In short, surgical cytoreduction with HIPEC is a rational but still experimental approach in the management of EOC.
Memorial Sloan Kettering researchers are currently exploring the combination of surgical tumor resection and HIPEC with platinum agents in patients with recurrent ovarian cancer.
An initial small pilot study showed HIPEC to be safe.(6) Pharmacokinetic data confirmed exceedingly high IP drug concentrations. In addition, analysis of tissue confirmed platinum-induced DNA adducts in tumor biopsies, demonstrating penetration and antineoplastic activity in target cells. After 20 months of median follow-up time, the median progression-free survival was 13.6 months. The results were encouraging to further determine the efficacy of HIPEC as a complementary treatment in patients with EOC.
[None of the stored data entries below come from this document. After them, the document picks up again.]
Lemma unsubscribe_undefined_iff_witness : unsubscribe_params ["/n.b"] demo_interface = Undefined.
Proof.
  apply (unsubscribe_undefined_iff demo_interface "/n.b").
  - apply subscribe_params_ok; [apply new_interface_ok|done].
  - split; [exists "a"|].
    + by apply (bool_decide_unpack (follows demo_interface ("/n", "a"))); vm_compute.
    + by apply (bool_decide_unpack (¬ follows demo_interface ("/n", "b"))); vm_compute.
Defined.
(* ===== verification/BridgeRefresh.v ===== *)
(** * Following the ROS graph

    Both bridges follow the ROS graph with the same loop: erase the channels whose
    topic is gone, tell the server, build the channels of the new topics, give them
    to the server and record the ids it returns; and the same for services.  This
    file states what that achieves as a relation between the tables before and
    after ([topics_refreshed], [services_refreshed]) and shows that the loop does
    it, whatever the node builds its channels from. *)

From Stdlib Require Import ZArith Lia.
From S2P Require Import Prelude Wire Json Serialization ServerState ServerMethods ServerLogic.
From S2P Require Import ServerInv ServerSpecs ServerSystem BridgeTables ServerRuns BridgeSync.
From S2P Require Import BridgeUpdate.

Local Open Scope Z_scope.

Lemma is_advertised_false key topics :
  is_advertised key topics = false ↔
  ∀ i c, topics !! i = Some c → channel_key c ≠ key.
Proof.
  unfold is_advertised. rewrite <-not_true_iff_false, any_value_spec. split.
  - intros Hn i c Hi E. apply Hn. exists i, c. by rewrite bool_decide_eq_true_2.
  - intros Hn (i & c & Hi & E%bool_decide_eq_true_1). by destruct (Hn i c).
Qed.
MSK’s Gynecologic Disease Management Team subsequently initiated a randomized phase II study (Figure 2) — the first in-human randomized trial in the United States designed to compare the efficacy and safety of HIPEC with carboplatin at a dose of 800 mg/m2 administered as HIPEC after surgical resection in patients with recurrent ovarian cancer.
In the trial, patients with minimal residual disease of 5 mm or less will be randomized 1:1 to surgery with HIPEC (experimental arm, n=49) or surgery only (standard therapy arm, n=49). Both arms will receive standard postoperative IV chemotherapy after recovery (three to four weeks after surgery).
Our primary objective is to determine the proportion of patients who will have no evidence of disease progression at 24 months after surgical resection, with or without HIPEC. The trial will further explore the safety and efficacy of HIPEC, and the results may have an impact on how patients with advanced ovarian cancer are treated in the future.